EXERCISE GOAL =>
As the answer, give every line of the records that includes the word "other".

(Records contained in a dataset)
• • • •

(** * cloud-derby, admin/ml-image-updates/js/app.js

    A shallow embedding of the image scanning job: the label matcher
    [findObject], the payload normaliser [createVisionResponse], the inference
    client [recognizeObjectAPIAsync], and the two drivers [processOneFile] and
    [processAllFiles].

    Conventions of the embedding.
    - A JavaScript string is a [string]: a sequence of 8-bit characters, each
      standing for one code unit.
    - A JavaScript value that can come out of [JSON.parse], or [undefined], is a
      [value]. A number is kept as the decimal literal that denotes it; the
      program only copies numbers, it never computes with them.
    - A statement that can throw returns an [outcome]; a promise is described by
      how it settles ([settled]) together with the effects its computation has
      ([async]).
    - What the language runtime and the outside world provide (case mapping,
      [JSON.parse], the network, the bucket listing, the process environment)
      is an interface: [Host] and [World]. *)

From Stdlib Require Import String Ascii List Finite NArith ZArith Nnat Lia Bool Permutation.
From Stdlib Require Import Decimal DecimalString DecimalNat DecimalN DecimalZ.
Import ListNotations.

Set Warnings "-register-all,-notation-for-abbreviation".
(** ** The score and its trace *)

(** What [raw_score] computed, for a scoring that returned. *)
Lemma raw_score_Ok vm raw trace :
  raw_score vm = Ok (raw, trace) ->
  exists b1 b2 g b5 b6 b7,
    py_gt (get_or vm "snapshot_count" (VInt 0)) 5 = Ok b1
    /\ py_gt (get_or vm "max_snapshot_age_days" (VInt 0)) 30 = Ok b2
    /\ guest_os_lower vm = Ok g
    /\ py_gt (get_or vm "nics" (VInt 0)) 3 = Ok b5
    /\ (a ← py_gt (get_or vm "avg_cpu_usage_pct" (VInt 0)) 80;
        or_else a (py_gt (get_or vm "avg_mem_usage_pct" (VInt 0)) 80))
       = Ok b6
    /\ py_gt (get_or vm "uptime_days" (VInt 0)) 365 = Ok b7
    /\ (raw, trace)
       = signal b7 10 "uptime_days>365:+10"
           (signal b6 15 "high_avg_usage:+15"
              (signal b5 10 "nics>3:+10"
                 (signal (negb (eq_str (get vm "tools_status") "running")) 10
                    "tools_status_not_running:+10"
                    (signal (existsb (contains g) legacy_tokens) 25
                       "guest_os_legacy:+25"
                       (signal b2 15 "max_snapshot_age_days>30:+15"
                          (signal b1 20 "snapshot_count>5:+20" (0, []))))))).
Proof.
  unfold raw_score, guest_os_lower.
  destruct (py_gt (get_or vm "snapshot_count" _) 5) as [b1|]; simpl;
    [|discriminate].
  destruct (py_gt (get_or vm "max_snapshot_age_days" _) 30) as [b2|];
    simpl; [|discriminate].
  destruct (method_lower _) as [g|]; simpl; [|discriminate].
  destruct (py_gt (get_or vm "nics" _) 3) as [b5|]; simpl; [|discriminate].
  destruct (py_gt (get_or vm "avg_cpu_usage_pct" _) 80
            ≫= (fun a => or_else a _)) as [b6|]; simpl; [|discriminate].
  destruct (py_gt (get_or vm "uptime_days" _) 365) as [b7|]; simpl;
    [|discriminate].
  intros [= Hst]. exists b1, b2, g, b5, b6, b7.
  repeat split; try reflexivity. now rewrite <- Hst.
Qed.

Lemma score_vm_Ok vm score trace :
  score_vm vm = Ok (score, trace) ->
  exists raw, raw_score vm = Ok (raw, trace) /\ score = clamp raw.
Proof.
  unfold score_vm. destruct (raw_score vm) as [[raw tr]|]; simpl;
    [|discriminate].
  intros [= <- <-]. eauto.
Qed.

Ltac sublist_of_table :=
  repeat first [apply sublist_skip | apply sublist_cons]; apply sublist_nil.

(** X5: the trace names the signals that fired, each once and in the order
    of the checks, and the score is the sum of the weights that the trace
    entries name, cut at 100; so the trace always accounts for the score. *)
Theorem trace_accounts_for_score vm score trace :
  score_vm vm = Ok (score, trace) ->
  sublist trace (fst <$> signal_table)
  /\ score = Z.min 100 (trace_weight trace).
Proof.
  intros Hs. apply score_vm_Ok in Hs as (raw & Hr & ->).
  apply raw_score_Ok in Hr as (b1 & b2 & g & b5 & b6 & b7 & _ & _ & _ & _
                               & _ & _ & Hst).
  rewrite clamp_min_max.
  destruct b1, b2, (existsb (contains g) legacy_tokens),
    (negb (eq_str (get vm "tools_status") "running")), b5, b6, b7;
    injection Hst as -> ->; (split; [sublist_of_table | reflexivity]).
Qed.

(** X6: a score is High only when at least four signals fired and is Low
    whenever at most one fired; the score is 100 exactly when all seven
    fired, so the cut at 100 never hides a signal of a lower score. *)
Theorem risk_level_by_number_of_signals vm score trace :
  score_vm vm = Ok (score, trace) ->
  (risk_level score = "High" -> (4 <= length trace)%nat)
  /\ ((length trace <= 1)%nat -> risk_level score = "Low")
  /\ (score = 100 <-> length trace = 7%nat)
  /\ (score < 100 -> score = trace_weight trace).
Proof.
  intros Hs. apply score_vm_Ok in Hs as (raw & Hr & ->).
  apply raw_score_Ok in Hr as (b1 & b2 & g & b5 & b6 & b7 & _ & _ & _ & _
                               & _ & _ & Hst).
  destruct b1, b2, (existsb (contains g) legacy_tokens),
    (negb (eq_str (get vm "tools_status") "running")), b5, b6, b7;
    injection Hst as -> ->; vm_compute;
    (split; [|split; [|split; [split|]]]); intros; try reflexivity;
    try discriminate; try lia.
Qed.

(** ** Classification and score of the same record *)

Lemma py_gt_false_above v c c' :
  py_gt v c = Ok false -> c <= c' -> py_gt v c' = Ok false.
Proof.
  destruct v as [|b|z|f| | |]; simpl; try discriminate; intros [= Hv] Hc;
    f_equal.
  - apply Z.ltb_ge. apply Z.ltb_ge in Hv. lia.
  - apply Z.ltb_ge. apply Z.ltb_ge in Hv. lia.
  - destruct f as [|[|]|m e]; simpl in *; try reflexivity; try discriminate.
    destruct (0 <=? e).
    + destruct (Z.compare_spec (m * 2 ^ e) c) as [He|He|He];
        try discriminate Hv;
        destruct (Z.compare_spec (m * 2 ^ e) c'); try reflexivity; lia.
    + assert (0 <= 2 ^ (- e)) by (apply Z.pow_nonneg; lia).
      destruct (Z.compare_spec m (c * 2 ^ (- e))) as [He|He|He];
        try discriminate Hv;
        destruct (Z.compare_spec m (c' * 2 ^ (- e))); try reflexivity; nia.
Qed.

Lemma risk_signals_zero vm :
  risk_signals vm = Ok 0 ->
  py_gt (get_or vm "snapshot_count" (VInt 0)) 0 = Ok false
  /\ py_gt (get_or vm "avg_cpu_usage_pct" (VInt 0)) 70 = Ok false
  /\ py_gt (get_or vm "avg_mem_usage_pct" (VInt 0)) 70 = Ok false
  /\ py_gt (get_or vm "uptime_days" (VInt 0)) 365 = Ok false.
Proof.
  unfold risk_signals.
  destruct (py_gt (get_or vm "snapshot_count" _) 0) as [s1|]; simpl;
    [|discriminate].
  destruct (py_gt (get_or vm "avg_cpu_usage_pct" _) 70) as [s2|]; simpl;
    [|discriminate].
  destruct (py_gt (get_or vm "avg_mem_usage_pct" _) 70) as [s3|]; simpl;
    [|discriminate].
  destruct (py_gt (get_or vm "uptime_days" _) 365) as [s4|]; simpl;
    [|discriminate].
  destruct s1, s2, s3, s4; simpl; intros Hn; try discriminate Hn;
    repeat split.
Qed.

Lemma refactor_tier_Some vm g d :
  refactor_tier vm g = Ok (Some d) ->
  is_linux g = true
  /\ py_le (get_or vm "nics" (VInt 1)) 1 = Ok true
  /\ py_le (get_or vm "disk_gb" (VInt 0)) 100 = Ok true
  /\ risk_signals vm = Ok 0.
Proof.
  unfold refactor_tier, and_then.
  destruct (is_linux g); simpl; [|discriminate].
  destruct (py_le (get_or vm "nics" _) 1) as [[|]|]; simpl; try discriminate.
  destruct (py_le (get_or vm "disk_gb" _) 100) as [[|]|]; simpl;
    try discriminate.
  destruct (risk_signals vm) as [n|]; simpl; [|discriminate].
  destruct (Z.eqb_spec n 0) as [->|]; [auto | discriminate].
Qed.

(** X7: a record that is classified refactor_candidate and is scored has a
    score of 0 or 15 and the risk level Low: the only scoring signal left
    to it is the age of its snapshots, which classification does not
    read. *)
Theorem refactor_candidate_scores_low self vm d score trace :
  classify self vm = Ok d ->
  category d = "refactor_candidate" ->
  score_vm vm = Ok (score, trace) ->
  risk_level score = "Low"
  /\ ((score = 0 /\ trace = [])
      \/ (score = 15 /\ trace = ["max_snapshot_age_days>30:+15"])).
Proof.
  intros Hd Hc Hs. apply classify_decided_by in Hd.
  destruct Hd as [Hz | g _ _ Hl | g _ _ _ Hr | g _ Hg Hl Hr Hf
                 | g _ _ _ _ _ ->].
  - apply zombie_tier_Some in Hz as [_ (n & _ & _ & ->)]. discriminate Hc.
  - apply legacy_tier_shape in Hl. congruence.
  - apply rehost_tier_shape in Hr as (Hr & _). congruence.
  - apply rehost_tier_None in Hr as (H1 & H5 & H4 & _).
    apply refactor_tier_Some in Hf as (_ & _ & _ & Hn).
    apply risk_signals_zero in Hn as (_ & Hcpu & Hmem & H7).
    apply legacy_tier_None in Hl.
    apply (py_gt_false_above _ 70 80) in Hcpu, Hmem; try lia.
    apply score_vm_Ok in Hs as (raw & Hraw & ->).
    apply raw_score_Ok in Hraw
      as (b1 & b2 & g' & b5 & b6 & b7 & E1 & _ & Eg & E5 & E6 & E7 & Hst).
    rewrite Hg in Eg. injection Eg as <-.
    rewrite H1 in E1. rewrite H5 in E5. rewrite H7 in E7.
    rewrite Hcpu in E6. simpl in E6. rewrite Hmem in E6.
    injection E1 as <-. injection E5 as <-. injection E6 as <-.
    injection E7 as <-. rewrite Hl, H4 in Hst.
    destruct b2; injection Hst as -> ->; vm_compute; auto.
  - discriminate Hc.
Qed.
Lemma few_shrinks p d k : shrinks d k -> shrinks d (few p k).
Proof.
  intros Hk prev s. revert prev.
  induction s as [|c s IH]; intros prev cs rest cs'; simpl.
  - destruct (k prev [] cs) as [[r1 c1]|] eqn:E; [|discriminate].
    intros [= <- <-]. now apply Hk in E.
  - destruct (k prev (c :: s) cs) as [[r1 c1]|] eqn:E.
    + intros [= <- <-]. now apply Hk in E.
    + destruct (p c); [|discriminate].
      intros H. specialize (IH _ _ _ _ H). lia.
Qed.

Lemma mtch_shrinks r :
  forall d k, shrinks d k ->
    shrinks (d + (if consumes r then 1 else 0)) (mtch r k).
Proof.
  induction r as [|p|r1 IH1 r2 IH2|p|p|n r1 IH1| | |]; intros d k Hk;
    cbn [consumes]; try rewrite Nat.add_0_r.
  - exact Hk.
  - intros prev s cs rest cs'. cbn [mtch].
    destruct s as [|c s]; [discriminate|]. destruct (p c); [|discriminate].
    intros H. apply Hk in H. simpl. lia.
  - intros prev s cs rest cs' H. cbn [mtch] in H.
    apply (IH1 _ _ (IH2 _ _ Hk)) in H.
    destruct (consumes r1), (consumes r2); simpl in *; lia.
  - now apply many_shrinks.
  - now apply few_shrinks.
  - intros prev s cs rest cs' H. cbn [mtch] in H.
    refine (IH1 d _ _ _ _ _ _ _ H).
    intros prev' s' cs0 rest' cs0' H'. now apply Hk in H'.
  - intros prev s cs rest cs'. cbn [mtch].
    destruct (at_bol prev); [apply Hk | discriminate].
  - intros prev s cs rest cs'. cbn [mtch].
    destruct (at_eol s); [apply Hk | discriminate].
  - intros prev s cs rest cs'. cbn [mtch].
    destruct (xorb _ _); [apply Hk | discriminate].
Qed.

(** A match of any pattern the script scans with reads at least one
    character, so that the scan never meets an empty match. *)
Theorem scanned_patterns_never_match_empty
    (old_path : str) (r : regex) (prev : option ascii) (s rest : str) (cs : caps) :
  In r (scanned_patterns old_path) ->
  match_at r prev s = Some (rest, cs) ->
  List.length rest < List.length s.
Proof.
  intros Hin H.
  assert (Hc : consumes r = true).
  { unfold scanned_patterns in Hin. simpl in Hin.
    repeat (destruct Hin as [<-|Hin]; [reflexivity|]). contradiction. }
  unfold match_at in H.
  assert (Ha : shrinks 0 accept).
  { intros p0 s0 c0 r0 c0' [= <- _]. lia. }
  pose proof (mtch_shrinks r 0 accept Ha prev s [] rest cs H) as Hl.
  rewrite Hc in Hl. simpl in Hl. lia.
Qed.
Lemma comprehension_first_failure {A B} (f : A -> Result PyExc B)
  (good : list A) (ys : list B) (bad : A) (rest : list A) (e : PyExc) :
  Forall2 (fun x y => f x = Ok y) good ys ->
  f bad = Raise e ->
  comprehension f (good ++ bad :: rest) = Raise e.
Proof.
  intros Hgood Hbad. induction Hgood as [|x y good ys Hxy _ IH]; simpl.
  - now rewrite Hbad.
  - now rewrite Hxy, IH.
Qed.

Lemma well_formed_all (env : Env) (docs : list PyVal) (records : list LineItem) :
  Forall2 (well_formed env) docs records ->
  Forall2 (fun x y => LineItem_of env x = Ok y) docs records.
Proof.
  intros H. eapply Forall2_impl; [|exact H]. intros doc r.
  apply LineItem_of_well_formed.
Qed.

(** X8.  A [line_items] value that already is a list is used as it is:
    [json.loads] is not called, and the endpoint returns the records of its
    elements, in order, when these are well formed and the five scalar
    fields validate. *)
Theorem structured_line_items_used_directly (env : Env) (file : UploadFile)
  (result : Prediction) (docs : list PyVal) (records : list LineItem)
  (n d v : pystr) (t : spec_float) (c : pystr) :
  answered env file result ->
  p_line_items result = Some (VList docs) ->
  Forall2 (well_formed env) docs records ->
  scalars_validate env result n d v t c ->
  outcome (parse_invoice env file) = Ok (mkInvoiceData n d v t c records) /\
  forall s, ~ In (EvJsonLoads s) (trace (parse_invoice env file)).
Proof.
  intros (Ht & Hlen & text & Htext & Hparser) Hraw Hdocs Hscalars.
  destruct (reply_after_parser env file text result (VList docs) Ht Hlen Htext
              Hparser Hraw) as [-> ->].
  rewrite parse_line_items_list. cbn [outcome trace fst snd].
  rewrite (comprehension_all_ok _ docs records (well_formed_all env docs records Hdocs)).
  rewrite (build_response_ok env result records n d v t c Hscalars).
  split; [reflexivity|].
  rewrite extract_text_trace.
  intros s [H|[H|[H|[]]]]; try discriminate.
  destruct (type_is (content_type file) (lit "application/pdf")); discriminate.
Qed.
Definition GetTagValues (ctx : context) (r : TagValuesRequest) (tag : string)
  : M (ptr TagValuesResponse * option error) :=
  let currentTagValues : slice TagValueInfo := nil_slice in
  match buildTagValuesQuery r tag with
  | inl err =>
      _ ← logger_Error ("failed to build tag values query for: " +:+ tag) err;
      mret (None, Some err)
  | inr tagValueQueryResponse =>
      prepared ← sql (PrepareContext ctx (tagValue_getQuery tagValueQueryResponse));
      match prepared with
      | inl err =>
          _ ← logger_Error
                ("failed to prepare query: "
                   +:+ tagValue_getQuery tagValueQueryResponse) err;
          mret (None, Some err)
      | inr stmt =>
          defer (stmt_Close stmt) (
            queried ← sql (QueryContext stmt ctx);
            match queried with
            | inl err =>
                _ ← logger_Error ("failed to query tags values for: " +:+ tag) err;
                mret (None, Some err)
            | inr rows =>
                defer (rows_Close rows) (
                  currentTagValues ←
                    GetTagValues_rows (rows_all rows) currentTagValues;
                  mret (Some (mkTagValuesResponse currentTagValues), None))
            end)
      end
  end.

(** The loop [for _, tag := range tags { ... }] of [GetTagsValues]. *)
Fixpoint GetTagsValues_tags (ctx : context) (r : TagValuesRequest)
    (tags : list string) (result : gmap string (ptr TagValuesResponse))
  : M (gmap string (ptr TagValuesResponse)) :=
  match tags with
  | [] => mret result
  | tag :: rest =>
      '(tagValueResponse, err) ← GetTagValues ctx r tag;
      match err with
      | Some err =>
          _ ← logger_Error "failed to get tag value" err;
          GetTagsValues_tags ctx r rest result
      | None =>
          GetTagsValues_tags ctx r rest (<[tag := tagValueResponse]> result)
      end
  end.

Definition GetTagsValues (ctx : context) (r : TagValuesRequest)
    (tags : list string)
  : M (gmap string (ptr TagValuesResponse) * option error) :=
  result ← GetTagsValues_tags ctx r tags ∅;
  mret (result, None).

(** ** The methods the plugin leaves out *)

Definition GetSystemId (ctx : context) (r : GetSystemIdRequest)
  : M (ptr GetSystemIdResponse * option error) :=
  mret (None, Some (errorString "Not implemented method")).

Definition SetSystemId (ctx : context) (r : SetSystemIdRequest)
  : M (ptr SetSystemIdResponse * option error) :=
  mret (None, Some (errorString "Not implemented method")).

Definition GetTagsStatistics (ctx : context) (r : TagStatisticsRequest)
    (tag : string) : M (ptr TagStatisticsResponse * option error) :=
  mret (None,
        Some (errorString
                "GetTagsStatistics is not yet implemented for sqlite plugin")).

End Reader.

(** ** Vocabulary of the properties *)

Section Vocabulary.
Context `{plugin : SqlitePlugin}.

(** The value of the field a page is sorted by, for what [getSort]
    answers. *)
Definition sort_field_value (sort : string) (s : InternalSpan) : Z :=
  if bool_decide (sort = "duration")
  then DurationNano (ExternalFields_ s)
  else StartTimeUnixNano (Span_ s).

(** The pointer a row decodes to, when both [Scan] and [toInternalSpan]
    return no error. *)
Definition decoded_span (row : RawRow) : option (ptr InternalSpan) :=
  match scan_span row with
  | inl _ => None
  | inr q => match toInternalSpan q with
             | (p, None) => Some p
             | (_, Some _) => None
             end
  end.

(** The error that makes a row fail to decode, from [Scan] or from
    [toInternalSpan]. *)
Definition decode_failure (row : RawRow) : option error :=
  match scan_span row with
  | inl err => Some err
  | inr q => snd (toInternalSpan q)
  end.

(** The page [Search] answers with, for what [getSort] says and the rows the
    cursor yields. *)
Definition Search_page (sort : string) (rows : list RawRow) : SearchResponse :=
  let spans := slice_of (omap decoded_span rows) in
  mkSearchResponse spans (Search_metadata sort spans).

(** The tags a cursor yields, of the rows that [Scan] accepts. *)
Definition scanned_tags (rows : list RawRow) : list sqliteTag :=
  omap (λ row, match scan_tag row with inl _ => None | inr t => Some t end) rows.

(** A discovered pair under its qualified name, with the type the
    discovery query reports. *)
Definition qualified (t : sqliteTag) : TagInfo :=
  mkTagInfo (getTableKey t +:+ "." +:+ getTagName t) (getTagType t).
Lemma address_entries_persist_witness :
  known "10.0.0.1" Run.cleaned.
Proof.
  assert (Hrun : rtc step (check_ip_limit RoomManager_init "10.0.0.1").2
                   Run.cleaned).
  { eapply rtc_l.
    { eapply (step_admit _ 1%nat "10.0.0.1" "ab23cd" (Some "alice") "true"
                Run.tape "tok" Run.clk0). vm_compute; reflexivity. }
    eapply rtc_l.
    { eapply (step_sweep _ Run.late). vm_compute; reflexivity. }
    eapply rtc_l; [|apply rtc_refl].
    eapply (step_finally _ "AB23CD" "alice" Run.late). vm_compute; reflexivity. }
  exact (proj1 (proj2 (address_entries_persist RoomManager_init Run.cleaned
                         "10.0.0.1" Hrun))).
Defined.
Inductive Checked : Type :=
| Got (response : Json float)   (* return response *)
| Sleep                         (* time.sleep(0.1), then test again *)
| TimedOut.                     (* the while condition is false *)

(** The test [time.time() - start < timeout] and, when it holds, the body of
    the wait loop up to [time.sleep]. The test [empty()] and the [get()]
    that follows it are taken as one step: no other caller takes the item
    in between. *)
Definition check (start timeout : Z) (w : World) : World * Checked :=
  if clock w - start <? timeout then
    match response_queue w with
    | r :: rest => (set_response_queue rest w, Got r)
    | [] => (w, Sleep)
    end
  else (w, TimedOut).

(** The wait loop. [sleep n w] is the world the caller wakes up in after its
    [n]-th [time.sleep(0.1)], entered in world [w]: what the clock and the
    other threads did meanwhile. [None]: the loop is still running when
    [fuel] passes are used up. *)
Fixpoint wait (fuel : nat) (sleep : nat -> World -> World) (n : nat)
    (start timeout : Z) (w : World) : option (World * Result (Json float)) :=
  match fuel with
  | O => None
  | S fuel' =>
      match check start timeout w with
      | (w', Got r) => Some (w', Return r)
      | (w', TimedOut) => Some (w', Raise (HTTPException 504 TIMEOUT_DETAIL))
      | (w', Sleep) => wait fuel' sleep (S n) start timeout (sleep n w')
      end
  end.

Definition send_command_to_mt5 (fuel : nat) (sleep : nat -> World -> World)
    (command : Json float) (timeout : Z) (w : World)
  : option (World * Result (Json float)) :=
  let w := command_queue_put command w in
  let start := clock w in
  wait fuel sleep O start timeout w.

• • • •

EXERCISE SOLUTION =>
    that follows it are taken as one step: no other caller takes the item
    other threads did meanwhile. [None]: the loop is still running when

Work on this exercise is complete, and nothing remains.